Comparison of functional modules between two versions of 2019nCoVR

Data collection and processing

Data collection and integration

All genome sequences as well as their related metadata were integrated from SARS-CoV-2 resources worldwide, including GISAID [4], NCBI [5], National Genomics Data Center (NGDC) [7], National Microbiology Data Center (NMDC) [8], and China National GeneBank (CNGB) [9]. To provide a non-redundant dataset, duplicated records from different databases were identified and merged.

Quality control and curation

To ensure the integrity of genome sequences, a sequence is defined as ‘complete’ if it is longer than 29,000 bp and covers all protein-coding regions of SARS-CoV-2 (nt 266–29674 of GenBank: MN908947.3); otherwise, it is defined as “partial”. Furthermore, to examine the quality of genome sequences, unknown bases (Ns) and degenerate bases (Ds, more than one possible base at a particular position and sometimes referred as “mixed bases”) were counted for each sequence.

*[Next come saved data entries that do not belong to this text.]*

(** * alife.py: a rabbit / fox / grass ecosystem on a toroidal field

    Shallow embedding of [src/alife.py].  Python objects live in an explicit
    store ([objects]); a population list holds references into it, so the
    aliasing between [Field.rabbits], the [rabbit_locations] dictionary of
    [feed_foxes] and the objects themselves is the one the program has.
    The two global random generators ([random] and [numpy.random]) are
    tapes of raw draws that the library calls consume in order. *)

From Stdlib Require Import ZArith QArith Lia.
From stdpp Require Import base option list strings pretty gmap.

Local Open Scope Z_scope.

(** ** Module constants *)

Definition ARRSIZE : Z := 65.
Definition INIT_RABBITS : nat := 50.
Definition INIT_FOXES : nat := 35.
(** 0.035.  The samples it is compared with are exact binary fractions;
    both sides are taken as rationals. *)
Definition GRASS_RATE : Q := Qmake 35 1000.

Definition COLOR_EMPTY : Z := 0.
Definition COLOR_GRASS : Z := 1.
Definition COLOR_RABBIT : Z := 2.
Definition COLOR_FOX : Z := 3.

(** ** Instances of class Animal *)

Module Animal.

Record t : Type := mk {
  species : string;
  max_offspring : Z;
  starvation_level : Z;
  reproduction_level : Z;
  hunger : Z;
  eaten : Z;
  alive : bool;
  x : Z;
  y : Z
}.

Definition set_hunger (v : Z) (a : t) : t :=
  mk (species a) (max_offspring a) (starvation_level a) (reproduction_level a)
     v (eaten a) (alive a) (x a) (y a).

Definition set_eaten (v : Z) (a : t) : t :=
  mk (species a) (max_offspring a) (starvation_level a) (reproduction_level a)
     (hunger a) v (alive a) (x a) (y a).

Definition set_alive (v : bool) (a : t) : t :=
  mk (species a) (max_offspring a) (starvation_level a) (reproduction_level a)
     (hunger a) (eaten a) v (x a) (y a).

Definition set_x (v : Z) (a : t) : t :=
  mk (species a) (max_offspring a) (starvation_level a) (reproduction_level a)
     (hunger a) (eaten a) (alive a) v (y a).

Definition set_y (v : Z) (a : t) : t :=
  mk (species a) (max_offspring a) (starvation_level a) (reproduction_level a)
     (hunger a) (eaten a) (alive a) (x a) v.

End Animal.

(** A reference to an Animal instance: its index in the store. *)
Abbreviation ref := nat (only parsing).

(** ** The Field instance and the program state *)

Record Field : Type := mkField {
  field : list (list Z);
  rabbits : list ref;
  foxes : list ref
}.

(** A random generator: an infinite tape of raw draws and a read position. *)
Record Rng : Type := mkRng {
  tape : nat → Z;
  cursor : nat
}.

Record State : Type := mkState {
  objects : list Animal.t;
  self : Field;
  rnd : Rng;
  np_random : Rng
}.

Definition with_objects (h : list Animal.t) (s : State) : State :=
  mkState h (self s) (rnd s) (np_random s).
Definition with_self (f : Field) (s : State) : State :=
  mkState (objects s) f (rnd s) (np_random s).
Definition with_rnd (g : Rng) (s : State) : State :=
  mkState (objects s) (self s) g (np_random s).
Definition with_np_random (g : Rng) (s : State) : State :=
  mkState (objects s) (self s) (rnd s) g.

Definition with_field (g : list (list Z)) (f : Field) : Field :=
  mkField g (rabbits f) (foxes f).
Definition with_rabbits (l : list ref) (f : Field) : Field :=
  mkField (field f) l (foxes f).
Definition with_foxes (l : list ref) (f : Field) : Field :=
  mkField (field f) (rabbits f) l.

(** ** Exceptions and the state-and-exception monad *)

(** IndexError and ValueError are the two Python exceptions the program can
    raise.  DanglingReference stands for a reference that points outside
    the store; no Python value is such a reference, and the states reached
    from main() hold none (lemma [simulation_runs]). *)
Inductive Exception : Type :=
| IndexError
| ValueError
| DanglingReference.

Inductive Result (A : Type) : Type :=
| Ok (a : A)
| Raise (e : Exception).
Arguments Ok {A} a.
Arguments Raise {A} e.

Definition M (A : Type) : Type := State → Result (A * State).

#[export] Instance M_ret : MRet M := λ A a s, Ok (a, s).
#[export] Instance M_bind : MBind M := λ A B k m s,
  match m s with
  | Ok (a, s') => k a s'
  | Raise e => Raise e
  end.

Definition raise {A : Type} (e : Exception) : M A := λ _, Raise e.
Definition gets {A : Type} (f : State → A) : M A := λ s, Ok (f s, s).
Definition modify (f : State → State) : M unit := λ s, Ok (tt, f s).

(** [for v in l: body] *)
Fixpoint for_each {A : Type} (l : list A) (body : A → M unit) : M unit :=
  match l with
  | [] => mret tt
  | v :: l' => body v;; for_each l' body
  end.

(** [for v in l: acc = body(acc, v)], for a loop that builds a local value. *)
Fixpoint for_fold {A B : Type} (l : list A) (acc : B) (body : B → A → M B) : M B :=
  match l with
  | [] => mret acc
  | v :: l' => acc' ← body acc v; for_fold l' acc' body
  end.

(** ** The store *)

Definition deref (r : ref) : M Animal.t := λ s,
  match objects s !! r with
  | Some a => Ok (a, s)
  | None => Raise DanglingReference
  end.

(** In-place attribute update of the object behind [r]. *)
Definition update (r : ref) (f : Animal.t → Animal.t) : M unit :=
  _ ← deref r; modify (λ s, with_objects (alter f r (objects s)) s).

(** Allocation of a new object; its reference is the next free index. *)
Definition new (a : Animal.t) : M ref := λ s,
  Ok (length (objects s), with_objects (objects s ++ [a]) s).

(** ** The random library *)

Definition draw (g : Rng) : Z * Rng := (tape g (cursor g), mkRng (tape g) (S (cursor g))).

According to our definition, a sequence is considered “high-quality” if it contains ≤ 15 Ns and ≤ 50 Ds, and “low-quality” otherwise. In addition, a sequence is clearly labeled if the number of variants is ≥ 15 or the total number of deletions is ≥ 2, or the distribution of sequence variations is more aggregated (the ratio of the number of variants divided by the total number of bases in a window is ≥ 0.25).

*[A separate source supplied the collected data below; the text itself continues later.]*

(** * Transaction history of the wallet API

    A shallow embedding of [src/wallet/api/transaction_history.cpp]
    (class [TransactionHistoryImpl]) and the properties of its readers
    ([count], [transaction], [getAll]) and of [refresh].

    Conventions of the embedding:
    - [uint64_t], [unsigned] and [int] values are integers in [Z]; every
      arithmetic operation of the source that can leave the range of its
      type is followed by the reduction the type performs;
    - [std::string] is [string]; [std::vector] and [std::list] are [list];
    - a C++ exception is the [Throw] case of [result]; a member function
      that mutates [m_history] is a function from the vector before the
      call to an outcome and the vector after it (the vector keeps what it
      held at the point of the throw);
    - a [TransactionInfo*] that may be [nullptr] is an [option]. *)

From Stdlib Require Import ZArith List String Ascii Bool Lia Permutation.
Import ListNotations.

Local Open Scope Z_scope.

(** ** Machine integers *)

Definition UINT64_MAX : Z := 2 ^ 64 - 1.
Definition INT_MAX : Z := 2 ^ 31 - 1.
Definition INT_MIN : Z := - 2 ^ 31.

(** Result of an [uint64_t] operation: reduction modulo 2^64. *)
Definition u64 (z : Z) : Z := z mod 2 ^ 64.

(** [static_cast<unsigned>(z)]. *)
Definition to_unsigned (z : Z) : Z := z mod 2 ^ 32.

(** Conversion of a [size_t] to [int] ([int result = m_history.size()]):
    the value itself when it fits, the two's complement reduction
    otherwise. *)
Definition to_int (z : Z) : Z := (z + 2 ^ 31) mod 2 ^ 32 - 2 ^ 31.
(** * cloudwatch-event-notifier-lambda: the request handler of [main.go]

    A shallow embedding of [HandleRequest] (main.go, lines 74-148) together
    with the parts of its collaborators that decide its behaviour:

    - [encoding_json] and [json]: what Go's [encoding/json] does at the call
      [json.Unmarshal(event.Detail, &emrEventDetail)], for the struct
      [EMREventDetail] (main.go, lines 44-48);
    - [events] and [slack]: the records of the AWS and Slack packages that
      the handler reads and fills in;
    - [Collaborators]: the clock, the time type and the Slack client, which
      main.go uses and does not define;
    - [HandleRequest]: the handler, in a state monad over a world that
      records the calls of [Send] and the log lines.
*)

From Equations Require Import Equations.
From Stdlib Require Import List Arith ZArith NArith Lia Bool.
From Stdlib Require Import Strings.String Strings.Ascii Strings.Byte.
Import ListNotations.
Open Scope string_scope.
Open Scope list_scope.

(* ===================================================================== *)
(** ** Go's [encoding/json], as far as [EMREventDetail] needs it         *)
(* ===================================================================== *)

Module encoding_json.

(** A decoded JSON text.  Strings and object keys are held unquoted, as
    the bytes of the Go string that [unquote] produces; a number keeps the
    bytes of its literal. *)
#[warnings="-register-all"]
Inductive json : Type :=
| JNull
| JBool (b : bool)
| JNumber (lit : list byte)
| JString (s : list byte)
| JArray (elems : list json)
| JObject (members : list (list byte * json)).

Definition code (b : byte) : N := Byte.to_N b.

Definition between (lo hi : N) (b : byte) : bool :=
  ((lo <=? code b) && (code b <=? hi))%N.

#[local] Infix "==" := Byte.eqb (at level 70, no associativity).

(** The quote character and the backslash. *)
Definition quote : byte := x22.
Definition backslash : byte := x5c.

(** scanner.go, [isSpace]. *)
Definition isSpace (c : byte) : bool :=
  (c == " ") || (c == x09) || (c == x0d) || (c == x0a).

Fixpoint skip_ws (s : list byte) : list byte :=
  match s with
  | c :: r => if isSpace c then skip_ws r else s
  | [] => []
  end.

(** *** String literals: scanner.go [stateInString] and friends, and
    decode.go [unquoteBytes] *)

(** decode.go, [getu4]: the value of one hexadecimal digit. *)
Definition hexval (c : byte) : option N :=
  if between 48 57 c then Some (code c - 48)%N
  else if between 97 102 c then Some (code c - 97 + 10)%N
  else if between 65 70 c then Some (code c - 65 + 10)%N
  else None.

Definition getu4 (h1 h2 h3 h4 : byte) : option N :=
  match hexval h1, hexval h2, hexval h3, hexval h4 with
  | Some a, Some b, Some c, Some d => Some (((a * 16 + b) * 16 + c) * 16 + d)%N
  | _, _, _, _ => None
  end.

Definition byte_of_N (n : N) : byte :=
  match Byte.of_N n with Some b => b | None => x00 end.

(** The three bytes of U+FFFD, [unicode.ReplacementChar]. *)
Definition RuneError : list byte := [xef; xbf; xbd].

(** unicode/utf8, [EncodeRune]. *)
Definition EncodeRune (r : N) : list byte :=
  if (r <=? 127)%N then [byte_of_N r]
  else if (r <=? 2047)%N then
    [byte_of_N (192 + r / 64); byte_of_N (128 + r mod 64)]
  else if ((1114111 <? r) || ((55296 <=? r) && (r <=? 57343)))%N then RuneError
  else if (r <=? 65535)%N then
    [byte_of_N (224 + r / 4096); byte_of_N (128 + (r / 64) mod 64);
     byte_of_N (128 + r mod 64)]
  else
    [byte_of_N (240 + r / 262144); byte_of_N (128 + (r / 4096) mod 64);
     byte_of_N (128 + (r / 64) mod 64); byte_of_N (128 + r mod 64)].

(** unicode/utf16, [IsSurrogate] and [DecodeRune]. *)
Definition IsSurrogate (r : N) : bool := ((55296 <=? r) && (r <? 57344))%N.

Definition utf16_DecodeRune (r1 r2 : N) : option N :=
  if ((55296 <=? r1) && (r1 <? 56320) && (56320 <=? r2) && (r2 <? 57344))%N
  then Some ((r1 - 55296) * 1024 + (r2 - 56320) + 65536)%N
  else None.

(** unicode/utf8, the table [first] with [acceptRanges]: for a leading
    byte, the length of the encoding and the range its second byte must
    lie in; [None] for a byte that cannot start a multi-byte encoding. *)
Definition utf8_first (c : byte) : option (nat * N * N) :=
  if between 194 223 c then Some (2%nat, 128%N, 191%N)
  else if between 224 224 c then Some (3%nat, 160%N, 191%N)
  else if between 225 236 c then Some (3%nat, 128%N, 191%N)
  else if between 237 237 c then Some (3%nat, 128%N, 159%N)
  else if between 238 239 c then Some (3%nat, 128%N, 191%N)
  else if between 240 240 c then Some (4%nat, 144%N, 191%N)
  else if between 241 243 c then Some (4%nat, 128%N, 191%N)
  else if between 244 244 c then Some (4%nat, 128%N, 143%N)
  else None.

Definition cont (b : byte) : bool := between 128 191 b.

(** The byte a one-letter escape stands for: scanner.go,
    [stateInStringEsc], and the same switch of [unquoteBytes]. *)
Definition escape (e : byte) : option byte :=
  if (e == quote) || (e == backslash) || (e == "/") then Some e
  else if e == "b" then Some x08
  else if e == "f" then Some x0c
  else if e == "n" then Some x0a
  else if e == "r" then Some x0d
  else if e == "t" then Some x09
  else None.

Definition prepend (p : list byte) (k : option (list byte * list byte))
  : option (list byte * list byte) :=
  match k with
  | Some (s, r) => Some (p ++ s, r)
  | None => None
  end.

Variant identification and haplotype network construction

Only complete and high-quality genome sequences were used for downstream analyses, including sequence comparison, variant identification, functional annotation, and haplotype network construction. Genome sequence alignment was performed with MUSCLE (3.8.31) [10] by comparing against the earliest released SARS-CoV-2 genome (GenBank: MN908947.3). Sequence variation was identified directly using an in-house Perl program. The effect of variants was determined using Ensembl Variant Effect Predictor (VEP) [11]. SARS-CoV-2 haplotypes were constructed based on short pseudo sequences that consist of all variants (filtering out variations located in UTR regions). Then, all these pseudo sequences were clustered into groups, and each group (a haplotype) represents a unique sequence pattern. The haplotype network was inferred from all identified haplotypes, where the reference sequence haplotype was set as the starting node, and its relationship with other haplotypes was determined according to the inheritance of mutations. As a result, nine major haplotype network clades (denoted as C01–C09) were obtained according to the phylogenetic tree-and-branch structure and the shared landmark mutations (Table 1). Specifically, mutations with population mutation frequency (PMF) ≥ 0.05 (except for ATG deletion at position 1605, PMF ≈ 0.03) were selected, and the co-occurring mutations were determined by LD linkage analysis. A clade refers to sequences with the co-occurring landmark mutations.

Implementation

2019nCoVR was built based on a browser/server (B/S) architecture. Web interfaces was developed by the Java Server Pages (JSP), HTML, Cascading Style Sheet (CSS), Asynchronous JavaScript and XML (AJAX), JQuery (a cross-platform and feature-rich JavaScript library; http://jquery.com), as well as Semantic-UI (an open source web development framework; https://semantic-ui.com). The database server was implemented by using the Spring Boot (a rapid application development framework based on Spring; https://spring.io). MySQL (https://mysql.com) was used for data storage. For interactive visualization, we implemented HighCharts (a modern SVG-based multi-platform charting library; https://highcharts.com), D3.js (a JavaScript library for manipulating documents based on data; https://d3js.org), and 3Dmol.js (a JavaScript library for visualizing protein structure associated with mutated amino acid residues) [12] in 2019nCoVR. The haplotype network was visualized using D3.js, Leaflet (http://leafletjs.com), and Echarts (http://echarts.baidu.com/).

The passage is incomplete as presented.